Although several hundred acres of ground had been broken near the Redwood Agency, in the summer of 1854, most of the cropland remained fallow because agent Murphy had failed to order seed for planting. Furthermore, Indian agent Murphy had allowed provisions stored at the agency to spoil. In October 1854, the agents called the Dakota to distribute annuity funds, but had only limited rations available and resorted to distributing spoiled flour and pork.

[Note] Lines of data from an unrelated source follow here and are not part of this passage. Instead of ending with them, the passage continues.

(** * Merge-request dashboard: URL resolver, platform adapters and the
      Telegram notification gateway

    A shallow embedding of
    - [parseMRUrl], [fetchGitHubPR], [fetchGitLabMR], [generateDiffHtml] and
      [handleFetchDiff] of the [CodeDiff] page, and
    - [getStatusEmoji], [getSeverityEmoji], [escapeHtml],
      [buildTelegramMessage] and the request handler of the
      [send-telegram-notification] edge function,
    together with the properties the specification states about them. *)

From Stdlib Require Import List NArith ZArith Lia Bool String Ascii.
From Stdlib Require Import DecimalString.
Import ListNotations.

Set Implicit Arguments.

(** * JavaScript strings

    A JavaScript string is a sequence of UTF-16 code units: [length],
    [substring], [charAt] and regular expressions without the [u] flag all
    work on code units.  A code unit is kept as a number. *)

Definition jschar := N.
Definition jsstring := list jschar.

(** [lit] turns a literal of the source made of ASCII characters into its code
    units. *)
Definition lit (s : string) : jsstring :=
  List.map N_of_ascii (list_ascii_of_string s).

Definition slash : jschar := 47%N.
Definition plus_sign : jschar := 43%N.
Definition minus_sign : jschar := 45%N.
Definition newline : jschar := 10%N.
Definition amp : jschar := 38%N.
Definition lt_sign : jschar := 60%N.
Definition gt_sign : jschar := 62%N.
Definition dquote : jschar := 34%N.

Definition is_digit (c : jschar) : bool := ((48 <=? c) && (c <=? 57))%N.

(** ECMAScript LineTerminator: LF, CR, LS (U+2028), PS (U+2029). *)
Definition is_line_terminator (c : jschar) : bool :=
  ((c =? 10) || (c =? 13) || (c =? 8232) || (c =? 8233))%N.

Fixpoint jseqb (a b : jsstring) : bool :=
  match a, b with
  | [], [] => true
  | x :: a', y :: b' => (x =? y)%N && jseqb a' b'
  | _, _ => false
  end.

(** [strip_prefix p s] is [Some rest] when [s = p ++ rest]. *)
Fixpoint strip_prefix (p s : jsstring) : option jsstring :=
  match p with
  | [] => Some s
  | c :: p' =>
      match s with
      | x :: s' => if (x =? c)%N then strip_prefix p' s' else None
      | [] => None
      end
  end.

(** [String.prototype.includes]. *)
Fixpoint includes (s needle : jsstring) : bool :=
  match strip_prefix needle s with
  | Some _ => true
  | None => match s with
            | [] => false
            | _ :: t => includes t needle
            end
  end.

Fixpoint take_while (p : jschar -> bool) (s : jsstring) : jsstring :=
  match s with
  | x :: t => if p x then x :: take_while p t else []
  | [] => []
  end.

Fixpoint drop_while (p : jschar -> bool) (s : jsstring) : jsstring :=
  match s with
  | x :: t => if p x then drop_while p t else s
  | [] => []
  end.

(** What follows the longest run of a class does not continue it. *)
Definition stops (p : jschar -> bool) (s : jsstring) : Prop :=
  match s with
  | [] => True
  | x :: _ => p x = false
  end.

(** Decimal rendering of an integer, as a template literal renders an
    integer-valued number of magnitude below 10^21; from there on JavaScript
    writes an exponent, which this rendering does not follow. *)
Definition show_Z (z : Z) : jsstring :=
  lit (NilZero.string_of_int (Z.to_int z)).

Definition show_nat (n : nat) : jsstring := show_Z (Z.of_nat n).

(** ** [encodeURIComponent]

    Code units of the unreserved set stay; every other code point is written
    as the [%XX] of its UTF-8 octets; a surrogate without its partner makes
    the function throw [URIError] ([None]). *)

Definition is_high_surrogate (c : jschar) : bool :=
  ((0xD800 <=? c) && (c <=? 0xDBFF))%N.

Definition is_low_surrogate (c : jschar) : bool :=
  ((0xDC00 <=? c) && (c <=? 0xDFFF))%N.

(** [A-Z a-z 0-9 - _ . ! ~ * ' ( )] *)
Definition uri_unreserved (c : jschar) : bool :=
  (((65 <=? c) && (c <=? 90)) || ((97 <=? c) && (c <=? 122)) || is_digit c
   || (c =? 45) || (c =? 95) || (c =? 46) || (c =? 33) || (c =? 126)
   || (c =? 42) || (c =? 39) || (c =? 40) || (c =? 41))%N.

Definition hex_digit (n : N) : jschar :=
  (if n <? 10 then 48 + n else 55 + n)%N.

Definition percent_octet (octet : N) : jsstring :=
  [37%N; hex_digit (octet / 16); hex_digit (octet mod 16)].

Definition utf8_octets (cp : N) : list N :=
  (if cp <? 0x80 then [cp]
   else if cp <? 0x800 then [0xC0 + cp / 64; 0x80 + cp mod 64]
   else if cp <? 0x10000 then
     [0xE0 + cp / 4096; 0x80 + (cp / 64) mod 64; 0x80 + cp mod 64]
   else
     [0xF0 + cp / 262144; 0x80 + (cp / 4096) mod 64; 0x80 + (cp / 64) mod 64;
      0x80 + cp mod 64])%N.

Definition code_point (high low : jschar) : N :=
  (0x10000 + (high - 0xD800) * 1024 + (low - 0xDC00))%N.

Fixpoint encodeURIComponent (s : jsstring) : option jsstring :=
  match s with
  | [] => Some []
  | c :: t =>
      if uri_unreserved c then option_map (cons c) (encodeURIComponent t)
      else if is_low_surrogate c then None
      else if is_high_surrogate c then
        match t with
        | d :: t' =>
            if is_low_surrogate d then
              option_map (app (flat_map percent_octet (utf8_octets (code_point c d))))
                (encodeURIComponent t')
            else None
        | [] => None
        end
      else
        option_map (app (flat_map percent_octet (utf8_octets c)))
          (encodeURIComponent t)
  end.

(** * Regular expressions

    The fragment of ECMAScript regular expressions the page uses: literal
    characters, a one-character class, the [^] assertion under the [m] flag,
    and a capturing group around a greedy [+] of a class.  Matching is by
    backtracking, longest repetition first, as the language defines it. *)

Module Regex.

Inductive charclass :=
| CNot (c : jschar)   (* [^c] *)
| CDigit.             (* \d  *)

Definition in_class (k : charclass) (x : jschar) : bool :=
  match k with
  | CNot c => negb (x =? c)%N
  | CDigit => is_digit x
  end.

Inductive atom :=
| ALit (l : jsstring)        (* literal characters *)
| AClass (k : charclass)     (* one character of a class *)
| ABol                       (* ^ with the m flag *)
| ACapPlus (k : charclass).  (* ( k+ ) *)

Definition regex := list atom.

(** What [^] looks at: the code unit before the current position. *)
Definition at_line_start (prev : option jschar) : bool :=
  match prev with
  | None => true
  | Some c => is_line_terminator c
  end.

Definition last_of (l : jsstring) (prev : option jschar) : option jschar :=
  match rev l with
  | c :: _ => Some c
  | [] => prev
  end.

Section Plus.
Variable A : Type.
Variable k : charclass.
(** the rest of the pattern: captured text, previous code unit, remaining
    input *)
Variable cont : jsstring -> option jschar -> jsstring -> option A.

The Dakota were thus left to fend for themselves. The Mdewakantons were often seen in the white settlements, begging or stealing food items. After returning to the reserve to pick up their annuity payments, they would roam the “Big Woods” north of the Minnesota River to hunt deer, taking a circuitous route through their old territory around St. Paul. Their continued reliance on hunting also led to skirmishes with the Ojibwe.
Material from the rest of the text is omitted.